Calendário do PNLD prejudica resultado da Somos Educação (SEDU3). Fora da agenda prévia de divulgação dos balanços do 4º Trim/17, a companhia apresentou antes da abertura do pregão de hoje seu desempenho no derradeiro trimestre do ano passado que foi afetado pela postergação de parte da receita do Programa Nacional do Livro Didático (PNLD) 2018. Porém, esse faturamento que não entrou no quarto trimestre deverá ser registrado no 1º Trim/18 desse segmento e incrementar de forma relevante seus números. Indo ao resultado reportado, na comparação com o 4º Trim/16 em termos ajustados houve recuo de 4,4% na receita líquida, de 8,2% no EBITDA e de 42,6% no lucro líquido. Em nossa visão, a Somos Educação passou por inúmeras reestruturações, tanto operacionais quanto societárias, e mostrou boa performance operacional ao longo de 2017, mas esse resultado não deverá ser um driver de curto prazo para suas ações em bolsa.

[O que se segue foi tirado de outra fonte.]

(** * hyperclick-latex: cursor-context classifiers of [lib/context-helpers.js]

    A shallow embedding of the seven classifiers exported by
    [lib/context-helpers.js] together with the fragment of the JavaScript
    string and regular-expression semantics they rely on, and the proofs of
    the properties stated for them. *)

From Stdlib Require Import ZArith NArith List Bool Lia String Ascii.
Import ListNotations.
Local Open Scope Z_scope.

Set Implicit Arguments.

(** ** JavaScript strings

    A JavaScript string is a finite sequence of UTF-16 code units. *)

Definition char := N.
Definition jsstring := list char.

(** Literals of the source are written as Rocq strings (all of them are
    ASCII). *)
Definition str (s : string) : jsstring :=
  List.map N_of_ascii (list_ascii_of_string s).

Definition len (s : jsstring) : Z := Z.of_nat (List.length s).

(** [s[i]] for an integer index; [None] stands for [undefined]. *)
Definition charAt (s : jsstring) (i : Z) : option char :=
  if i <? 0 then None else nth_error s (Z.to_nat i).

Definition lbrace : char := 123%N.
Definition rbrace : char := 125%N.
Definition comma : char := 44%N.

(** *** [String.prototype.indexOf] and [lastIndexOf]

    The source only ever searches for one-character strings, so the search
    string is a single code unit here. *)

Fixpoint index_from (c : char) (s : jsstring) (i : Z) : Z :=
  match s with
  | [] => -1
  | x :: t => if N.eqb x c then i else index_from c t (i + 1)
  end.

(** [s.indexOf(c, pos)]: the search starts at [min (max pos 0) len]. *)
Definition indexOf (c : char) (s : jsstring) (pos : Z) : Z :=
  let start := Z.min (Z.max pos 0) (len s) in
  index_from c (skipn (Z.to_nat start) s) start.

(** Largest index below [n] holding [c], scanning downwards. *)
Fixpoint last_index_down (c : char) (s : jsstring) (n : nat) : Z :=
  match n with
  | O => -1
  | S m =>
      match nth_error s m with
      | Some x => if N.eqb x c then Z.of_nat m else last_index_down c s m
      | None => last_index_down c s m
      end
  end.

(** [s.lastIndexOf(c, pos)]: [pos] is clamped between [0] and [len - 1];
    in particular a negative [pos] still inspects index [0]. *)
Definition lastIndexOf (c : char) (s : jsstring) (pos : Z) : Z :=
  let start := Z.min (Z.max pos 0) (len s - 1) in
  last_index_down c s (Z.to_nat (start + 1)).

(** *** [String.prototype.slice] *)

Definition rel_index (n i : Z) : Z :=
  if i <? 0 then Z.max (n + i) 0 else Z.min i n.

Definition slice (s : jsstring) (a b : Z) : jsstring :=
  let from := rel_index (len s) a in
  let to := rel_index (len s) b in
  firstn (Z.to_nat (to - from)) (skipn (Z.to_nat from) s).

(** [s.slice(a)]: the end defaults to the length. *)
Definition slice_from (s : jsstring) (a : Z) : jsstring :=
  slice s a (len s).

(** ** Positions, ranges and the host editor *)

Record Point := mkPoint { row : Z; column : Z }.

Definition point_leb (a b : Point) : bool :=
  (row a <? row b) || ((row a =? row b) && (column a <=? column b)).

Record Range := mkRange { range_start : Point; range_end : Point }.

(** Modelled from the spec: [Range] is imported from the host editor
    package and is not part of the sources.  A Span is "an ordered pair of
    Positions (start <= end)": the constructor orders its two points. *)
Definition Range_new (a b : Point) : Range :=
  if point_leb a b then mkRange a b else mkRange b a.

(** The Span invariant of the data model, relative to a row. *)
Definition span_inv (r : Z) (rg : Range) : Prop :=
  row (range_start rg) = r /\ row (range_end rg) = r /\
  column (range_start rg) <= column (range_end rg).

(** The host's text-buffer accessor: a capability returning the literal text
    of a range.  The classifiers only read it. *)
Record Editor := mkEditor { getTextInBufferRange : Range -> jsstring }.

Definition row_text (rows : list jsstring) (r : Z) : option jsstring :=
  if r <? 0 then None else nth_error rows (Z.to_nat r).

(** Modelled from the spec: a text buffer given by its rows, answering
    single-row ranges with the text between the two columns (nothing for a
    row that does not exist or a range spanning several rows). *)
Definition buffer_text (rows : list jsstring) (rg : Range) : jsstring :=
  if row (range_start rg) =? row (range_end rg) then
    match row_text rows (row (range_start rg)) with
    | Some l => slice l (Z.max 0 (column (range_start rg)))
                        (Z.max 0 (column (range_end rg)))
    | None => []
    end
  else [].

Definition buffer_editor (rows : list jsstring) : Editor :=
  mkEditor (buffer_text rows).

(** The editor shows [line] at row [r]: every in-bounds range of that row
    reads the corresponding piece of [line]. *)
Definition shows_line (editor : Editor) (r : Z) (line : jsstring) : Prop :=
  forall a b, 0 <= a <= b -> b <= len line ->
    getTextInBufferRange editor (mkRange (mkPoint r a) (mkPoint r b))
    = slice line a b.

(** ** The context record

    Caller-supplied description of the token nearest the cursor.  The
    offsets are integers.  The source adds and subtracts them as
    double-precision numbers, which is exact for magnitudes below 2^53;
    the integers here add exactly.  The two agree when the offsets lie
    inside the line, which is what [value_at] below states. *)
Record Context := mkContext {
  line : jsstring;          (* context.line *)
  index : Z;                (* context.index *)
  value : jsstring;         (* context.value *)
  range : Range;            (* context.range *)
  startIndex : Z;           (* context.startIndex *)
  endIndex : Z;             (* context.endIndex *)
  scopes : list jsstring    (* context.scopes *)
}.

(** ** [getBraceContents] *)

Record BraceContents := mkBraceContents {
  bc_value : jsstring;
  bc_range : Range
}.

(** [null] is [None]. *)
Definition getBraceContents (editor : Editor) (point : Point)
    (context : Context) : option BraceContents :=
  let index := column point in
  let line := line context in
  let contentsStartIndex := lastIndexOf lbrace line (index - 1) in
  let minStartIndex := lastIndexOf rbrace line (index - 1) in
  let contentsEndIndex := indexOf rbrace line index in
  let maxEndIndex := indexOf lbrace line index in
  if (contentsStartIndex =? -1) || (contentsEndIndex =? -1) then None
  else if (contentsStartIndex <? minStartIndex)
          || ((contentsEndIndex >? maxEndIndex) && negb (maxEndIndex =? -1))
  then None
  else
    let range := Range_new (mkPoint (row point) (contentsStartIndex + 1))
                           (mkPoint (row point) contentsEndIndex) in
    let value := getTextInBufferRange editor range in
    Some (mkBraceContents value range).

(** ** Regular expressions

    The fragment of the ECMAScript pattern language used by the source,
    with the backtracking semantics of the language definition: a matcher
    takes a state and a continuation and returns the first successful end
    state, trying alternatives in priority order. *)

Inductive regex :=
| Empty                              (* the empty pattern *)
| Chr (p : char -> bool)             (* a character, an escape, a class *)
| Seq (r1 r2 : regex)                (* r1 r2 *)
| Alt (r1 r2 : regex)                (* r1|r2 *)
| Star (greedy : bool) (r : regex)   (* r*  and  r*? *)
| Opt (r : regex)                    (* r? *)
| Group (n : nat) (r : regex)        (* the n-th capturing group (r) *)
| Bol                                (* ^ *)
| Eol.                               (* $ *)

(** A match state: the text still to be read, the index reached and the
    capture list (most recent binding first). *)
Record MState := mkMState {
  rest : jsstring;
  pos : nat;
  caps : list (nat * (nat * nat))
}.

Definition Cont := MState -> option MState.

Definition or_else (a b : option MState) : option MState :=
  match a with Some z => Some z | None => b end.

Não recorrentes afetam resultado da Iochpe (MYPK3). O faturamento da companhia cresceu 16,5% no último trimestre do ano passado, frente ao 4T16, impulsionado principalmente pelas vendas na América do Sul. Os negócios na Europa e na Ásia também apresentaram significativa melhora. Todavia, despesas não recorrentes ligadas a questões operacionais e judiciais da reestruturação e a capitalização de sua joint venture mitigaram o crescimento do EBITDA e do lucro no período, frustrando as expectativas. Expurgando tais efeitos, o resultado teria até mesmo superado as estimativas, com EBITDA saltando 15,6% frente ao 4T16. A Iochpe também anunciou a distribuição de dividendos, no montante de R$ 0,2557 por ação, o que corresponde a um yield de cerca de 1,1%. Os papéis ficam ex na próxima segunda-feira (26) e o pagamento deve ocorrer em 15 de março. De toda forma, suas ações podem responder de forma marginalmente negativa à divulgação.

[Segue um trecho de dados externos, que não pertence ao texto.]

(** * Undo/redo history stack and the reversible text editor

    A shallow embedding of

    - [src/lib/hooks/use-undo-redo.tsx]: the two-sided stack of reversible
      actions ([createUndoStack]) and the hook around it ([useUndoStack]);
    - [src/components/editor.tsx]: the text box that records its edits on
      that stack and mirrors them in [localStorage].

    JavaScript objects that the source mutates in place (the stack held in
    [undoStackRef], the refs [isUndoRedoOperation] and [historyRef], the React
    state [text], the browser's [localStorage]) are fields of an explicit
    state that every procedure takes and returns.  A recorded action is a pair
    of closures; a closure is a function on the state it can reach.  Handlers
    run to completion one after the other, and [setText] takes effect before
    the next handler reads [text]. *)

From Stdlib Require Import Ascii String.
From stdpp Require Import base list strings gmap.

Local Open Scope string_scope.

(** Statements of the source run one after the other: [f >> g] runs [f],
    then [g] on the state that [f] left. *)
Definition andThen {R : Type} (f g : R → R) : R → R := λ r, g (f r).
Infix ">>" := andThen (at level 61, left associativity).

(** ** JavaScript arrays used as stacks and queues *)

(** [a.pop()]: the last element and the array without it; [undefined]
    (here [None]) on an empty array, which is left as it is. *)
Definition pop {A : Type} (a : list A) : option A * list A :=
  match last a with
  | Some x => (Some x, removelast a)
  | None => (None, a)
  end.

(** [a.shift()]: the first element and the rest. *)
Definition shift {A : Type} (a : list A) : option A * list A :=
  match a with
  | x :: a' => (Some x, a')
  | [] => (None, [])
  end.

(** [a.unshift(x)] and [a.push(x)]. *)
Definition unshift {A : Type} (x : A) (a : list A) : list A := x :: a.
Definition array_push {A : Type} (x : A) (a : list A) : list A := a ++ [x].

(** [structuredClone] of immutable values (strings, tuples of strings) is the
    value itself. *)
Definition structuredClone {T : Type} (x : T) : T := x.

(** ** The history stack: [createUndoStack] *)

Section UndoStack.

(** The state the recorded procedures act on.  None of the closures the
    editor records touches the stack itself, so the stack is kept apart
    from it. *)
Variable W : Type.

Record UndoAction := mkUndoAction {
  doWithData : W → W;
  undoWithData : W → W
}.

Record UndoStack := mkUndoStack {
  past : list UndoAction;
  future : list UndoAction
}.

(** The stack object together with the state around it. *)
Record Runtime := mkRuntime {
  undoStackRef : UndoStack;
  world : W
}.

Definition createUndoStack : UndoStack := {| past := []; future := [] |}.

(** Runs a procedure on the surrounding state, the stack untouched. *)
Definition inWorld (f : W → W) : Runtime → Runtime :=
  λ r, {| undoStackRef := undoStackRef r; world := f (world r) |}.

(** [push(doFn, undoFn, ...withArgumentsToClone)]: the action closes over
    a clone of the arguments, is executed once, is appended to [past], and
    [future] is truncated. *)
Definition push {T : Type} (doFn undoFn : T → W → W)
    (withArgumentsToClone : T) : Runtime → Runtime :=
  λ r,
    let clonedArgs := structuredClone withArgumentsToClone in
    let action := {| doWithData := doFn clonedArgs;
                     undoWithData := undoFn clonedArgs |} in
    let w := doWithData action (world r) in
    {| undoStackRef :=
         {| past := array_push action (past (undoStackRef r));
            future := [] |};
       world := w |}.

(** [undo()]: [past.pop()]; when there was an action, run its
    [undoWithData] and [future.unshift] it. *)
Definition undo : Runtime → Runtime :=
  λ r,
    match pop (past (undoStackRef r)) with
    | (Some action, past') =>
        let w := undoWithData action (world r) in
        {| undoStackRef :=
             {| past := past';
                future := unshift action (future (undoStackRef r)) |};
           world := w |}
    | (None, _) => r
    end.

(** [redo()]: [future.shift()]; when there was an action, run its
    [doWithData] and [past.push] it. *)
Definition redo : Runtime → Runtime :=
  λ r,
    match shift (future (undoStackRef r)) with
    | (Some action, future') =>
        let w := doWithData action (world r) in
        {| undoStackRef :=
             {| past := array_push action (past (undoStackRef r));
                future := future' |};
           world := w |}
    | (None, _) => r
    end.

(** The getters [undoAvailable] and [redoAvailable]. *)
Definition undoAvailable (s : UndoStack) : bool :=
  bool_decide (0 < length (past s)).
Definition redoAvailable (s : UndoStack) : bool :=
  bool_decide (0 < length (future s)).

CVM discorda de laudo de avaliação da CPFL Renováveis (CPRE3). Em resposta ao pedido de OPA por alienação de controle, a CVM comunicou que não considera razoável algumas premissas adotadas pelo Banco Fator no laudo de avaliação da companhia, que atribui preço de R$ 12,20 por ação. A área técnica da entidade listou uma série de critérios, existentes na época da alienação do controle, e chegou a uma faixa de preço entre R$ 16,69 e R$ 20,48, determinando então que o preço que garantiria aos minoritários o tratamento igualitário é o menor dos valores obtidos, ou seja, R$16,69 (que representa um up side de quase 20% frente ao fechamento de ontem, em R$ 13,94). Portanto, a CVM determinou que seja reapresentada a documentação da OPA, refletindo tal entendimento, até o próximo dia 22/03. A State Grid, que assumiu ocontrole e protocolou o pedido de OPA, deve recorrer da decisão. Ainda assim, as ações CPRE3 devem responder de forma positiva à novidade.

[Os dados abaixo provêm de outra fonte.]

(** The exact product of two approximate factors, one of them of scale 1. *)
Lemma near_product (k1 m1 k2 m2 s a' a b' b : R) :
  0 <= s -> 0 <= k1 -> 0 <= k2 -> 0 <= m1 -> 0 <= m2 ->
  near (u + eta) k1 m1 s a' a -> near (u + eta) k2 m2 1 b' b ->
  near (u + eta) (k1 * m2 + m1 * k2 + k1 * k2 / 1024) (m1 * m2) s
       (a' * b') (a * b).
Proof.
  intros Hs Hk1 Hk2 Hm1 Hm2 [A1 A2] [B1 B2]. destruct Hsmall as (U & E & S).
  pose proof (product_error _ _ _ _ _ _ _ _ A1 A2 B1 B2) as P.
  set (e := u + eta) in *.
  assert (W : 0 <= e * s) by (apply Rmult_le_pos; unfold e in *; lra).
  split.
  - eapply Rle_trans; [exact P |].
    assert (Q : k1 * e * s * (k2 * e * 1) <= k1 * k2 / 1024 * (e * s)).
    { replace (k1 * e * s * (k2 * e * 1)) with (k1 * k2 * e * (e * s)) by ring.
      apply Rmult_le_compat_r; [exact W |].
      unfold Rdiv. rewrite !Rmult_assoc. apply Rmult_le_compat_l; [exact Hk1 |].
      apply Rmult_le_compat_l; [exact Hk2 |]. unfold e in *. lra. }
    replace ((k1 * m2 + m1 * k2 + k1 * k2 / 1024) * e * s)
      with (k1 * e * s * (m2 * 1) + m1 * s * (k2 * e * 1)
            + k1 * k2 / 1024 * (e * s)) by field.
    lra.
  - rewrite Rabs_mult.
    replace (m1 * m2 * s) with ((m1 * s) * (m2 * 1)) by ring.
    apply Rmult_le_compat; try apply Rabs_pos; assumption.
Qed.

Lemma near_mul_r (k1 m1 k2 m2 s a' a b' b : R) :
  1 <= s -> 4096 * s <= omega ->
  0 <= k1 -> 0 <= k2 -> 0 <= m1 -> 0 <= m2 -> 1 <= m1 * m2 ->
  m1 * m2 + (k1 * m2 + m1 * k2 + k1 * k2 / 1024) / 1024 <= 4096 ->
  near (u + eta) k1 m1 s a' a -> near (u + eta) k2 m2 1 b' b ->
  near (u + eta)
       ((k1 * m2 + m1 * k2 + k1 * k2 / 1024) * (1025 / 1024) + m1 * m2)
       (m1 * m2) s (rnd (a' * b')) (a * b).
Proof.
  intros Hs Ho Hk1 Hk2 Hm1 Hm2 Hm Hb Ha Hn.
  apply near_rnd; try assumption.
  - assert (0 <= k1 * m2) by (apply Rmult_le_pos; assumption).
    assert (0 <= m1 * k2) by (apply Rmult_le_pos; assumption).
    assert (0 <= k1 * k2) by (apply Rmult_le_pos; assumption).
    lra.
  - apply near_product; try assumption. lra.
Qed.

Lemma near_mul_l (k1 m1 k2 m2 s a' a b' b : R) :
  1 <= s -> 4096 * s <= omega ->
  0 <= k1 -> 0 <= k2 -> 0 <= m1 -> 0 <= m2 -> 1 <= m1 * m2 ->
  m1 * m2 + (k1 * m2 + m1 * k2 + k1 * k2 / 1024) / 1024 <= 4096 ->
  near (u + eta) k1 m1 1 a' a -> near (u + eta) k2 m2 s b' b ->
  near (u + eta)
       ((k1 * m2 + m1 * k2 + k1 * k2 / 1024) * (1025 / 1024) + m1 * m2)
       (m1 * m2) s (rnd (a' * b')) (a * b).
Proof.
  intros Hs Ho Hk1 Hk2 Hm1 Hm2 Hm Hb Ha Hn.
  pose proof (near_mul_r k2 m2 k1 m1 s b' b a' a Hs Ho Hk2 Hk1 Hm2 Hm1) as H.
  rewrite (Rmult_comm a' b'), (Rmult_comm a b).
  replace (k1 * m2 + m1 * k2 + k1 * k2 / 1024)
    with (k2 * m1 + m2 * k1 + k2 * k1 / 1024) in * by field.
  rewrite (Rmult_comm m1 m2) in *.
  apply H; assumption.
Qed.

Lemma near_const (c : R) : 0 <= c -> near (u + eta) 0 c 1 c c.
Proof. intros H. apply near_exact. rewrite Rabs_right; lra. Qed.

Lemma near_coord (M x : R) : Rabs x <= M -> near (u + eta) 0 1 M x x.
Proof. intros H. apply near_exact. lra. Qed.

Lemma near_param (t : R) :
  Rabs t <= 1025 / 1024 -> near (u + eta) 0 (1025 / 1024) 1 t t.
Proof. intros H. apply near_exact. lra. Qed.

End RoundingError.

(** The error of an expression, operation by operation; the conditions on
    the constants are left for the end. *)
Ltac approx :=
  lazymatch goal with
  | |- near _ _ _ _ (_ (_ + _)) (_ + _) =>
      eapply near_add;
      [eassumption | eassumption | | | | | | | approx | approx]
  | |- near _ _ _ _ (_ (_ - _)) (_ - _) =>
      eapply near_sub;
      [eassumption | eassumption | | | | | | | approx | approx]
  | |- near _ _ _ 1 (_ (_ * _)) (_ * _) =>
      eapply near_mul_l;
      [eassumption | eassumption | | | | | | | | | approx | approx]
  | |- near _ _ _ _ (_ (?c * _)) (?c * _) =>
      eapply near_mul_l;
      [eassumption | eassumption | | | | | | | | | apply near_const | approx]
  | |- near _ _ _ _ (_ (_ * _)) (_ * _) =>
      eapply near_mul_r;
      [eassumption | eassumption | | | | | | | | | approx | approx]
  | |- near _ _ _ _ (- _) (- _) => apply near_opp; approx
  | |- near _ _ _ _ ?x ?x =>
      first [ apply near_coord; assumption | apply near_param; assumption ]
  end.

Section PointError.

Variable rnd : R -> R.
Variables u eta omega : R.
Hypothesis Hrnd : rounds u eta omega rnd.
Hypothesis Hsmall : small u eta.

(** The computed point is the exact one up to [100 (u + eta) M] in each
    coordinate, and the exact one is at most [13 M] away from the origin in
    each. *)
Lemma catmullRomPoint_error (t M : R) (p0 p1 p2 p3 : Point) :
  1 <= M -> 4096 * M <= omega ->
  Rabs t <= 1025 / 1024 ->
  within M p0 -> within M p1 -> within M p2 -> within M p3 ->
  near (u + eta) 100 13 M (px (Rounded.catmullRomPoint rnd t p0 p1 p2 p3))
                          (px (catmullRomPoint t p0 p1 p2 p3))
  /\ near (u + eta) 100 13 M (py (Rounded.catmullRomPoint rnd t p0 p1 p2 p3))
                             (py (catmullRomPoint t p0 p1 p2 p3)).
Proof.
  intros HM Ho Ht [X0 Y0] [X1 Y1] [X2 Y2] [X3 Y3].
  assert (HM0 : 0 <= M) by lra.
  unfold Rounded.catmullRomPoint, catmullRomPoint,
    Rounded.add, Rounded.sub, Rounded.mul.
  cbv zeta. cbn [px py].
  split.
  - eapply near_weaken; [exact Hsmall | exact HM0 | | | approx]; try lra.
  - eapply near_weaken; [exact Hsmall | exact HM0 | | | approx]; try lra.
Qed.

Resultado da Ultrapar (UGPA3) ainda será modesto. A companhia deve apresentar números um pouco melhores no último trimestre, devido a paulatina recuperação na demanda e reajustes de preços, bem como pelos ganhos provenientes da estratégia adotada para ganho de eficiência nas demais áreas de negócios. Estimativas apontam para um ganho de cerca de 8% em termos de receita ede 7% no EBITDA, frente ao 4T16. No consolidado do ano o crescimento será mais modesto em todas as linhas da DRE. A divulgação não deve trazer impacto relevante para os papéis da companhia.